Please report every line from the material that contains the word "TopicName".
-------- RECORDS SUPPLIED --------
(* ===== verification/SessionFacts.v ===== *)
(** * What the clean-up of sessions may remove, and what the end of a session leaves

    [session_directory]: what the clean-up has to recognise before it removes a directory.
    The clean-up removes nothing else ([cleanup_safe], [cleanup_removes_only_sessions]); a
    session that ends leaves no directory ([ended_session_is_gone]); the preferences of the
    installed profile read back as they were set ([preference_set_get]). *)

From S2P Require Import Prelude Collections RustStr Effects Contracts Checks Json.
From S2P Require Import StorageTypes StorageDb FileSystem FileSystemFacts PortablePreferences.
From S2P Require Import Session SessionLifecycle.

#[local] Open Scope string_scope.
#[local] Open Scope list_scope.
#[local] Open Scope N_scope.

Section facts.
Context `{Externals} `{StorageText} `{UuidText} `{SessionText} `{SessionEnv} `{IoText}
  `{DirOrder} `{JsonText} `{JsonNumber}.
(* [plugin_runtime/context.rs] TopicScope *)
Record TopicScope := mkTopicScope {
  subscribe_topics : gset TopicName;
  publish_topics : gset TopicName
}.
(* [plugin_runtime/context.rs] TopicScope::can_subscribe *)
Definition can_subscribe (s : TopicScope) (t : TopicName) : bool :=
  bool_decide (t ∈ subscribe_topics s).
(* [plugin_runtime/context.rs] TopicScope::can_publish *)
Definition can_publish (s : TopicScope) (t : TopicName) : bool := bool_decide (t ∈ publish_topics s).

(* [plugin_runtime/context.rs] StorageScope *)
Record StorageScope := mkStorageScope {
  logical_store_names : gset string;
  ss_metadata_only : bool;
  raw_sql_allowed : bool;
  unscoped_filesystem_allowed : bool
}.
(* [plugin_runtime/context.rs] StorageScope::metadata_only *)
Definition storage_metadata_only (names : list string) : StorageScope :=
  mkStorageScope (list_to_set names) true false false.

(* [plugin_runtime/context.rs] PermissionGrantScope *)
Record PermissionGrantScope := mkGrantScope {
  gs_required_permissions : gset PermissionKey;
  gs_granted_permissions : gset PermissionKey
}.
(* [plugin_runtime/context.rs] PermissionGrantScope::has_grant *)
Definition has_grant (s : PermissionGrantScope) (k : PermissionKey) : bool :=
  bool_decide (k ∈ gs_granted_permissions s).

(* [plugin_runtime/context.rs] PluginPrivacyContext *)
Record PluginPrivacyContext := mkPluginPrivacy {
  pv_privacy_class : PrivacyClass;
  pv_metadata_only : bool;
  pv_normal_mode : bool;
  pv_raw_packet_persistence_allowed : bool;
  pv_payload_persistence_allowed : bool;
  pv_http_body_persistence_allowed : bool;
  pv_secret_material_persistence_allowed : bool;
  pv_export_gate_required : bool
}.
(* [plugin_runtime/context.rs] PluginPrivacyContext::normal_metadata_only *)
Definition normal_metadata_only : PluginPrivacyContext :=
  mkPluginPrivacy Privacy.Internal true true false false false false true.
(* [plugin_runtime/context.rs] PluginPrivacyContext::raw_content_persistence_forbidden *)
Definition raw_content_persistence_forbidden (p : PluginPrivacyContext) : bool :=
  negb (pv_raw_packet_persistence_allowed p) && negb (pv_payload_persistence_allowed p)
  && negb (pv_http_body_persistence_allowed p) && negb (pv_secret_material_persistence_allowed p).

(* [plugin_runtime/context.rs] PluginContext *)
Record PluginContext (MS AS : Type) := mkPluginContext {
  pc_runtime : RuntimeContext;
  pc_topic_scope : TopicScope;
  pc_storage_scope : StorageScope;
  pc_permission_scope : PermissionGrantScope;
  pc_policy_scope : PolicyScope;
  pc_current_permission_scope : option PermissionScope;
  pc_trace_context : Envelope.TraceContext;
  pc_metrics_sink : option MS;
  pc_audit_sink : option AS;
  pc_checkpoint : CheckpointSupport;
  pc_replay : ReplaySupport;
  pc_privacy : PluginPrivacyContext
}.
Arguments mkPluginContext {MS AS}.
Arguments pc_runtime {MS AS}.
Arguments pc_topic_scope {MS AS}.
Arguments pc_storage_scope {MS AS}.
Arguments pc_permission_scope {MS AS}.
Arguments pc_policy_scope {MS AS}.
Arguments pc_current_permission_scope {MS AS}.
Arguments pc_trace_context {MS AS}.
Arguments pc_metrics_sink {MS AS}.
Arguments pc_audit_sink {MS AS}.
Arguments pc_checkpoint {MS AS}.
Arguments pc_replay {MS AS}.
Arguments pc_privacy {MS AS}.
(* ===== verification/ImportRedaction.v ===== *)
(** * Redaction of imported logs ([capabilities/src/portable_capture_lite.rs])

    The checks and rewritings by which the importer keeps private data out of its records:
    markers of secrets and of local paths, the sanitizing of URLs and paths, the shape of
    JSON records that are refused, the labels made of hashes. A URL's parser and the
    accessors of JSON paths are here too. Error prefix: [Pe].

    [Sha256] is the class of the crate [sha2]; [serde_json]'s parser is the class
    [JsonText], its numbers as [f64] the class [JsonNumber]. *)

From S2P Require Import Prelude Collections RustStr RustText Effects Contracts Checks Json.
From S2P Require Import CallerVerification MutationAuthorization PortablePreferences ImportContracts.
From Stdlib Require Import SpecFloat.

#[local] Open Scope string_scope.
#[local] Open Scope list_scope.
#[local] Open Scope N_scope.

(* [portable_capture_lite.rs] PortableCaptureLiteError *)
Inductive PortableCaptureLiteError :=
  | PeOversizedFile | PeUnsupportedSourceType | PeTooManyRecords | PeEmptyInput
  | PeMalformed (kind : string)
  | PeParse (reason : string)
  | PeContract (reason : string)
  | PeRuntime (reason : string).
(* [portable_capture_lite.rs] Display for PortableCaptureLiteError::fmt *)
Definition capture_error_to_string (e : PortableCaptureLiteError) : string :=
  match e with
  | PeOversizedFile => "portable capture import exceeds the bounded metadata size limit"
  | PeUnsupportedSourceType => "portable capture import source type is unsupported"
  | PeTooManyRecords => "portable capture import exceeds the bounded record limit"
  | PeEmptyInput => "portable capture import input must not be empty"
  | PeMalformed kind => "portable capture import " ++ kind ++ " is malformed"
  | PeParse reason => "portable capture import parse error: " ++ reason
  | PeContract reason => "portable capture import contract error: " ++ reason
  | PeRuntime reason => "portable capture import runtime error: " ++ reason
  end%string.
(* [portable_capture_lite.rs] JsonlDeceptionEventRecord *)
Record JsonlDeceptionEventRecord := mkDeceptionRecord {
  jd_timestamp : option string;
  jd_time : option string;
  jd_ts : option string;
  jd_decoy_sensor_ref : option string;
  jd_decoy_ref : option string;
  jd_sensor_ref : option string;
  jd_sensor : option string;
  jd_decoy : option string;
  jd_event_category : option string;
  jd_event : option string;
  jd_interaction_category : option string;
  jd_source_context_category : option string;
  jd_source_context : option string;
  jd_source_category : option string;
  jd_destination_service_category : option string;
  jd_destination_category : option string;
  jd_service_category : option string;
  jd_service : option string;
  jd_interaction_count_bucket : option string;
  jd_interaction_count : option N;
  jd_count : option N;
  jd_protocol_category : option string;
  jd_protocol : option string
}.

(* [portable_capture_lite.rs] JsonlAuthRecord *)
Record JsonlAuthRecord := mkAuthRecord {
  ja_timestamp : option string;
  ja_time : option string;
  ja_ts : option string;
  ja_provider_category : option string;
  ja_provider : option string;
  ja_source_type : option string;
  ja_identity : option string;
  ja_username : option string;
  ja_user : option string;
  ja_email : option string;
  ja_account : option string;
  ja_subject : option string;
  ja_identity_hash : option string;
  ja_user_hash : option string;
  ja_session : option string;
  ja_session_id : option string;
  ja_connection_id : option string;
  ja_auth_result : option string;
  ja_result : option string;
  ja_outcome : option string;
  ja_status : option string;
  ja_mfa_result : option string;
  ja_mfa_status : option string;
  ja_mfa : option string;
  ja_role_class : option string;
  ja_privilege_class : option string;
  ja_device_category : option string;
  ja_client_category : option string;
  ja_client_type : option string;
  ja_destination_service : option string;
  ja_service : option string;
  ja_protocol : option string;
  ja_attempt_count : option N;
  ja_attempts : option N;
  ja_failure_reason : option string;
  ja_reason : option string
}.
(* ===== verification/ImportLogsFacts.v ===== *)
(** * Properties of imported logs *)

From S2P Require Import Prelude Collections RustStr RustText Effects Contracts Checks Json.
From S2P Require Import CallerVerification MutationAuthorization Topics PortablePreferences.
From S2P Require Import ImportContracts ImportRedaction ImportRedactionFacts ImportCategories.
From S2P Require Import ImportLogs.
From Stdlib Require Import SpecFloat.

#[local] Open Scope string_scope.
#[local] Open Scope list_scope.
#[local] Open Scope N_scope.

(* ------------------------------------------------------------------ *)
(** ** Fallible steps *)

Lemma im_bind_ok {A B : Type} (m : IM A) (f : A → IM B) w y w' :
  im_bind m f w = (Ok y, w') → ∃ x w1, m w = (Ok x, w1) ∧ f x w1 = (Ok y, w').
Proof.
  unfold im_bind, st_bind. destruct (m w) as [[x|e] w1]; [|done]. intros Hf. by exists x, w1.
Qed.
Lemma im_bind_err {A B : Type} (m : IM A) (f : A → IM B) w e w' :
  im_bind m f w = (Err e, w') →
  m w = (Err e, w') ∨ ∃ x w1, m w = (Ok x, w1) ∧ f x w1 = (Err e, w').
Proof.
  unfold im_bind, st_bind. destruct (m w) as [[x|e1] w1].
  - intros Hf. right. by exists x, w1.
  - intros [= -> ->]. by left.
Qed.
Lemma im_lift_ok {A : Type} (r : result A PortableCaptureLiteError) w x w' :
  im_lift r w = (Ok x, w') → r = Ok x ∧ w' = w.
Proof. by intros [= -> ->]. Qed.
Lemma im_st_ok {A : Type} (m : ST A) w x w' : im_st m w = (Ok x, w') → m w = (x, w').
Proof. unfold im_st, st_bind, st_ret. destruct (m w) as [y w1]. by intros [= -> ->]. Qed.

(** Takes a successful run apart, step by step. *)
Ltac im_inv H :=
  repeat match type of H with
  | im_bind _ _ _ = (Ok _, _) =>
      let x := fresh "x" in let w1 := fresh "w" in let Hx := fresh "Hstep" in
      apply im_bind_ok in H as (x & w1 & Hx & H);
      lazymatch type of Hx with
      | im_lift _ _ = _ => apply im_lift_ok in Hx as [Hx ->]
      | im_st _ _ = _ => apply im_st_ok in Hx
      | _ => idtac
      end
  | im_ok _ _ = (Ok _, _) => injection H as H ?
  | im_err _ _ = (Ok _, _) => discriminate H
  | (if ?b then _ else _) _ = _ => let Hb := fresh "Hguard" in destruct b eqn:Hb
  end.

(* ------------------------------------------------------------------ *)
(** ** Scores *)

Definition in_unit (x : f32) : bool := SFleb Quality.f32_zero x && SFleb x Quality.f32_one.

Lemma q_in_unit `{ImportText} x : in_unit x = true → q x = Ok (Quality.mkScore x).
Proof. unfold q, Quality.QualityScore_new, in_unit. by intros ->. Qed.

Ltac score_cases :=
  repeat match goal with
  | |- context [bool_decide ?P] => generalize (bool_decide P); intros []
  end; vm_compute; reflexivity.

Lemma sdn_score_in_unit m : in_unit (sdn_control_plane_quality_score m) = true.
Proof. unfold sdn_control_plane_quality_score. destruct (sd_reliability_bucket m); score_cases. Qed.
Lemma saas_score_in_unit m : in_unit (saas_cloud_quality_score m) = true.
Proof. unfold saas_cloud_quality_score. destruct (sc_provider_confidence m); score_cases. Qed.
Lemma deception_score_in_unit m : in_unit (deception_quality_score m) = true.
Proof. unfold deception_quality_score. score_cases. Qed.
Lemma auth_score_in_unit m : in_unit (auth_quality_score m) = true.
Proof. unfold auth_quality_score. score_cases. Qed.

(* ------------------------------------------------------------------ *)
(** ** Lines *)

Definition filled (line : string) : bool := negb (is_empty (trim line)).

Section lines.
Context {A : Type} (parse : string → IM A).
(* ===== verification/ImportSummaryFacts.v ===== *)
(** * Properties of the summaries of imported records *)

From S2P Require Import Prelude Collections RustStr RustText Effects Contracts Checks.
From S2P Require Import CallerVerification ImportContracts ImportLogs ImportLogsFacts ImportSummary.

#[local] Open Scope string_scope.
#[local] Open Scope list_scope.
#[local] Open Scope N_scope.

(* ------------------------------------------------------------------ *)
(** ** Counting by a key *)

Definition sum (l : list N) : N := foldr N.add 0 l.
Lemma sum_cons n l : sum (n :: l) = n + sum l.
Proof. done. Qed.
Lemma sum_perm l k : l ≡ₚ k → sum l = sum k.
Proof. unfold sum. induction 1; simpl in *; lia. Qed.

Section counts.
Context {A K : Type} `{Countable K} `{!KeyOrder K} (key : A → K).

(** How many of the items have the key. *)
Definition count_of (k : K) (items : list A) : N :=
  len (List.filter (λ x, bool_decide (key x = k)) items).
(** Each key of the items once, in order, with the number of items that have it. *)
Definition counts_exact (items : list A) (entries : list (K * N)) : Prop :=
  (∀ k n, (k, n) ∈ entries ↔ 0 < n ∧ n = count_of k items) ∧
  NoDup entries.*1 ∧ StronglySorted (by_key fst) entries ∧ sum entries.*2 = len items.

Definition tally (items : list A) (m : gmap K N) : gmap K N :=
  fold_left (λ m x, bump m (key x)) items m.

Lemma bump_lookup (m : gmap K N) k k' :
  default 0 (bump m k !! k') = default 0 (m !! k') + (if bool_decide (k = k') then 1 else 0).
Proof.
  unfold bump. case_bool_decide as Hk.
  - subst k'. by rewrite lookup_insert_eq.
  - rewrite lookup_insert_ne by done. lia.
Qed.
Lemma tally_lookup items m k : default 0 (tally items m !! k) = default 0 (m !! k) + count_of k items.
Proof.
  revert m. induction items as [|x items IH]; intros m; cbn [tally fold_left].
  { unfold count_of, len. cbn. lia. }
  fold (tally items (bump m (key x))). rewrite IH, bump_lookup. unfold count_of. cbn [List.filter].
  case_bool_decide; [rewrite len_cons|]; lia.
Qed.
Definition positive (m : gmap K N) : Prop := ∀ k n, m !! k = Some n → 0 < n.
Lemma tally_positive items m : positive m → positive (tally items m).
Proof.
  revert m. induction items as [|x items IH]; intros m Hm; [done|]. apply IH.
  intros k n. unfold bump. rewrite lookup_insert_Some. intros [[_ <-]|[_ Hk]]; [lia|].
  by eapply Hm.
Qed.
Lemma bump_sum (m : gmap K N) k :
  sum (map_to_list (bump m k)).*2 = sum (map_to_list m).*2 + 1.
Proof.
  unfold bump. destruct (m !! k) as [n|] eqn:Hk; cbn [default].
  - rewrite <- insert_delete_eq.
    rewrite (sum_perm _ _ (fmap_Permutation snd _ _
      (map_to_list_insert (delete k m) k (n + 1) (lookup_delete_eq m k)))).
    rewrite <- (sum_perm _ _ (fmap_Permutation snd _ _ (map_to_list_delete m k n Hk))).
    rewrite !fmap_cons, !sum_cons. cbn [snd]. lia.
  - rewrite (sum_perm _ _ (fmap_Permutation snd _ _ (map_to_list_insert m k _ Hk))).
    rewrite fmap_cons, sum_cons. cbn [snd]. lia.
Qed.
Lemma tally_sum items m :
  sum (map_to_list (tally items m)).*2 = sum (map_to_list m).*2 + len items.
Proof.
  revert m. induction items as [|x items IH]; intros m; [unfold len; cbn; lia|].
  cbn [tally fold_left]. fold (tally items (bump m (key x))). rewrite IH, bump_sum, len_cons. lia.
Qed.

Lemma tally_counts items : counts_exact items (sorted_entries (tally items ∅)).
Proof.
  unfold sorted_entries. split_and!.
  - intros k n. rewrite elem_of_sort_by_key, elem_of_map_to_list.
    pose proof (tally_lookup items ∅ k) as Hk. rewrite lookup_empty in Hk. cbn [default] in Hk.
    split.
    + intros Hn. rewrite Hn in Hk. cbn in Hk. split; [|lia].
      by apply (tally_positive items ∅ (λ k n, ltac:(by rewrite lookup_empty)) k).
    + intros [Hn ->]. destruct (tally items ∅ !! k) as [n|]; cbn in Hk; [f_equal; lia|lia].
  - rewrite sort_by_key_perm. apply NoDup_fst_map_to_list.
  - apply sort_by_key_sorted.
  - rewrite (sum_perm _ (map_to_list (tally items ∅)).*2) by by rewrite sort_by_key_perm.
    rewrite tally_sum, map_to_list_empty. cbn. lia.
Qed.
End counts.

(** Counts that were wrapped in records. *)
Lemma unwrap_counts {K B : Type} (wrap : K * N → B) (unwrap : B → K * N) l :
  (∀ e, unwrap (wrap e) = e) → map unwrap (map wrap l) = l.
Proof. intros Hw. rewrite map_map. rewrite <- (map_id l) at 2. by apply map_ext. Qed.

(* ------------------------------------------------------------------ *)
(** ** Collecting texts *)

Lemma elem_of_sorted_elements s x : x ∈ sorted_elements s ↔ x ∈ s.
Proof. unfold sorted_elements. by rewrite elem_of_sort_by_key, elem_of_elements. Qed.
Lemma elem_of_flag_if cond flag x s : x ∈ flag_if cond flag s ↔ (cond = true ∧ x = flag) ∨ x ∈ s.
Proof. unfold flag_if. destruct cond; set_solver. Qed.

(** A set that grows along the items, by what each gives. *)
Lemma fold_union {A T : Type} (step : T → A → T) (view : T → gset string) (gives : A → string → Prop) :
  (∀ t x s, s ∈ view (step t x) ↔ gives x s ∨ s ∈ view t) →
  ∀ items t s, s ∈ view (fold_left step items t) ↔ (∃ x, x ∈ items ∧ gives x s) ∨ s ∈ view t.
Proof.
  intros Hstep. induction items as [|x items IH]; intros t s; cbn [fold_left].
  { split; [by right|]. intros [(x & Hx & _)|Hs]; [by apply elem_of_nil in Hx|done]. }
  rewrite IH, Hstep. split.
  - intros [(y & Hy & Hg)|[Hg|Hs]]; [left|left|by right].
    + exists y. split; [by right|done].
    + exists x. split; [by left|done].
  - intros [(y & [->|Hy]%elem_of_cons & Hg)|Hs]; eauto.
Qed.
(** A part of the loop's state that only depends on itself. *)
Lemma fold_view {A T V : Type} (step : T → A → T) (view : T → V) (step' : V → A → V) :
  (∀ t x, view (step t x) = step' (view t) x) →
  ∀ items t, view (fold_left step items t) = fold_left step' items (view t).
Proof. intros Hs. induction items as [|x items IH]; intros t; [done|]. cbn. by rewrite IH, Hs. Qed.

Definition labels_of {A : Type} (label : A → option string) (items : list A) : gset string :=
  list_to_set (omap label items).
Lemma fold_labels {A T : Type} (step : T → A → T) (view : T → gset string) (label : A → option string) :
  (∀ t x, view (step t x) = insert_some (label x) (view t)) →
  ∀ items t, view t = ∅ → view (fold_left step items t) = labels_of label items.
Proof.
  intros Hstep items t Ht. apply set_eq. intros s.
  rewrite (fold_union step view (λ x s, label x = Some s)), Ht.
  - unfold labels_of. rewrite elem_of_list_to_set, list_elem_of_omap. set_solver.
  - intros t' x s'. rewrite Hstep. unfold insert_some. destruct (label x); set_solver.
Qed.

(* ------------------------------------------------------------------ *)
(** ** The summaries *)

(** What is missing of a record. *)
Definition auth_gap (item : PortableAuthMetadata) (flag : string) : Prop :=
  (am_identity_label_redacted item = None ∧ flag = "missing_identity") ∨
  (am_source_session_label item = None ∧ flag = "missing_source_session") ∨
  (am_mfa_result item = None ∧ flag = "missing_mfa") ∨
  (am_role_privilege_class item = None ∧ flag = "missing_role") ∨
  (am_destination_service_category item = None ∧ flag = "missing_service_category").
Definition saas_gap (item : PortableSaasCloudMetadata) (flag : string) : Prop :=
  (sc_provider_category item = PcUnknown ∧ flag = "unknown_provider_category") ∨
  (low_confidence (sc_provider_confidence item) = true ∧
     flag = "provider_classification_confidence_limited") ∨
  (sc_endpoint_fingerprint item = None ∧ flag = "missing_endpoint_fingerprint") ∨
  (sc_identity_label_redacted item = None ∧ flag = "missing_redacted_identity") ∨
  (sc_source_session_label item = None ∧ flag = "missing_source_session").
Definition deception_gap (item : PortableDeceptionEventMetadata) (flag : string) : Prop :=
  (de_decoy_sensor_ref item = None ∧ flag = "missing_decoy_sensor") ∨
  (de_source_context_category item = None ∧ flag = "missing_source_context") ∨
  (de_destination_service_category item = None ∧ flag = "missing_destination_service") ∨
  (de_protocol_category item = DpUnknown ∧ flag = "unknown_protocol") ∨
  (de_interaction_count_bucket item = DiUnknown ∧ flag = "unknown_interaction_count").

Lemma missing_true {A : Type} (o : option A) : missing o = true ↔ o = None.
Proof. by destruct o. Qed.

Ltac gap_step :=
  intros t item flag; cbn; rewrite !elem_of_flag_if, ?missing_true, ?bool_decide_eq_true; tauto.
Lemma auth_step_gap t item flag :
  flag ∈ at_flags (auth_step t item) ↔ auth_gap item flag ∨ flag ∈ at_flags t.
Proof. unfold auth_gap. revert t item flag. gap_step. Qed.
Lemma saas_step_gap t item flag :
  flag ∈ st_flags (saas_step t item) ↔ saas_gap item flag ∨ flag ∈ st_flags t.
Proof. unfold saas_gap. revert t item flag. gap_step. Qed.
Lemma deception_step_gap t item flag :
  flag ∈ dt_flags (deception_step t item) ↔ deception_gap item flag ∨ flag ∈ dt_flags t.
Proof. unfold deception_gap. revert t item flag. gap_step. Qed.

(** The flags of a summary are the gaps of its records. *)
Definition flags_exact {A : Type} (gap : A → string → Prop) (items : list A) (flags : list string) : Prop :=
  ∀ flag, flag ∈ flags ↔ ∃ item, item ∈ items ∧ gap item flag.
Lemma fold_flags {A T : Type} (step : T → A → T) (view : T → gset string) (gap : A → string → Prop) items t :
  (∀ t x s, s ∈ view (step t x) ↔ gap x s ∨ s ∈ view t) → view t = ∅ →
  flags_exact gap items (sorted_elements (view (fold_left step items t))).
Proof.
  intros Hstep Ht flag. rewrite elem_of_sorted_elements, (fold_union step view gap Hstep), Ht.
  set_solver.
Qed.
Lemma fold_tally {A K T : Type} `{Countable K} `{!KeyOrder K} (step : T → A → T) (view : T → gmap K N)
    (key : A → K) items t :
  (∀ t x, view (step t x) = bump (view t) (key x)) → view t = ∅ →
  counts_exact key items (sorted_entries (view (fold_left step items t))).
Proof.
  intros Hstep Ht. rewrite (fold_view step view (λ m x, bump m (key x)) Hstep), Ht.
  apply tally_counts.
Qed.

Section exact.
Context `{Externals} `{Detections}.

Definition provider_label (m : PortableSaasCloudMetadata) : string :=
  portable_provider_category_label (sc_provider_category m).
Definition risk_label (m : PortableSaasCloudMetadata) : string :=
  portable_provider_risk_label (sc_provider_risk_category m).
Definition protocol_label (m : PortableDeceptionEventMetadata) : string :=
  portable_deception_protocol_label (de_protocol_category m).
Definition auth_count (c : PortableAuthCategoryCount) := (ac_category c, ac_count c).
Definition outcome_count (c : PortableAuthServiceOutcomeCount) :=
  (oc_service_category c, oc_auth_result c, oc_count c).
Definition saas_count (c : PortableSaasCloudCategoryCount) := (scc_category c, scc_count c).
Definition deception_count (c : PortableDeceptionCategoryCount) := (dc_category c, dc_count c).
Definition wrapped_size {K : Type} `{Countable K} (s : gset K) : N := N.of_nat (size s) mod (u32_max + 1).

Lemma unknown_count items t :
  st_unknown (fold_left saas_step items t) = st_unknown t + count_of sc_provider_category PcUnknown items.
Proof.
  revert t. induction items as [|x items IH]; intros t; [unfold count_of, len; cbn; lia|].
  cbn [fold_left]. rewrite IH. unfold count_of. cbn.
  case_bool_decide; [rewrite len_cons|]; lia.
Qed.

(** C20. The summary of imported records is exact: each category, outcome, risk and protocol
    that occurs is listed once, in order, with the number of its records, and the numbers
    add up to all records; sessions and sensors are counted once each; a flag is raised
    exactly when a record lacks what it names. *)
Theorem import_summaries_exact id findings evidence hints :
  (∀ items,
     match build_portable_auth_summary id items findings evidence hints with
     | None => items = []
     | Some s =>
         counts_exact am_provider_category items (map auth_count (as_provider_category_counts s)) ∧
         counts_exact auth_outcome items (map outcome_count (as_service_outcome_counts s)) ∧
         as_source_session_count s = wrapped_size (labels_of am_source_session_label items) ∧
         flags_exact auth_gap items (as_degraded_visibility_flags s)
     end) ∧
  (∀ items,
     match build_portable_saas_cloud_summary id items findings evidence hints with
     | None => items = []
     | Some s =>
         counts_exact provider_label items (map saas_count (ss_provider_category_counts s)) ∧
         counts_exact risk_label items (map saas_count (ss_provider_risk_counts s)) ∧
         ss_unknown_provider_count s = count_of sc_provider_category PcUnknown items ∧
         flags_exact saas_gap items (ss_degraded_visibility_flags s)
     end) ∧
  (∀ items,
     match build_portable_deception_summary id items findings evidence hints with
     | None => items = []
     | Some s =>
         counts_exact de_event_category items (map deception_count (ds_event_category_counts s)) ∧
         counts_exact protocol_label items (map deception_count (ds_protocol_category_counts s)) ∧
         ds_decoy_sensor_count s = wrapped_size (labels_of de_decoy_sensor_ref items) ∧
         flags_exact deception_gap items (ds_degraded_visibility_flags s)
     end).
Proof.
  split_and!; intros items.
  - unfold build_portable_auth_summary. destruct (none items) eqn:Hn; [by apply none_true|].
    cbv zeta. cbn [as_provider_category_counts as_service_outcome_counts as_source_session_count
      as_degraded_visibility_flags].
    rewrite (unwrap_counts (λ '(category, count), mkAuthCount category count) auth_count) by by intros [].
    rewrite (unwrap_counts (λ '((service, result), count), mkOutcomeCount service result count) outcome_count) by by intros [[]].
    split_and!.
    + by apply (fold_tally auth_step at_providers).
    + by apply (fold_tally auth_step at_outcomes).
    + unfold wrapped_size. do 3 f_equal. by apply (fold_labels auth_step at_sessions).
    + by apply (fold_flags auth_step at_flags auth_gap _ _ auth_step_gap).
  - unfold build_portable_saas_cloud_summary. destruct (none items) eqn:Hn; [by apply none_true|].
    cbv zeta. cbn [ss_provider_category_counts ss_provider_risk_counts ss_unknown_provider_count
      ss_degraded_visibility_flags].
    rewrite !(unwrap_counts (λ '(category, count), mkSaasCount category count) saas_count) by by intros [].
    split_and!.
    + by apply (fold_tally saas_step st_providers).
    + by apply (fold_tally saas_step st_risks).
    + by rewrite unknown_count.
    + by apply (fold_flags saas_step st_flags saas_gap _ _ saas_step_gap).
  - unfold build_portable_deception_summary. destruct (none items) eqn:Hn; [by apply none_true|].
    cbv zeta. cbn [ds_event_category_counts ds_protocol_category_counts ds_decoy_sensor_count
      ds_degraded_visibility_flags].
    rewrite !(unwrap_counts (λ '(category, count), mkDeceptionCount category count) deception_count) by by intros [].
    split_and!.
    + by apply (fold_tally deception_step dt_events).
    + by apply (fold_tally deception_step dt_protocols).
    + unfold wrapped_size. do 3 f_equal. by apply (fold_labels deception_step dt_sensors).
    + by apply (fold_flags deception_step dt_flags deception_gap _ _ deception_step_gap).
Qed.
End exact.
--------
● **TASK RESULT**:
  subscribe_topics : gset TopicName;
  publish_topics : gset TopicName
Definition can_subscribe (s : TopicScope) (t : TopicName) : bool :=
Definition can_publish (s : TopicScope) (t : TopicName) : bool := bool_decide (t ∈ publish_topics s).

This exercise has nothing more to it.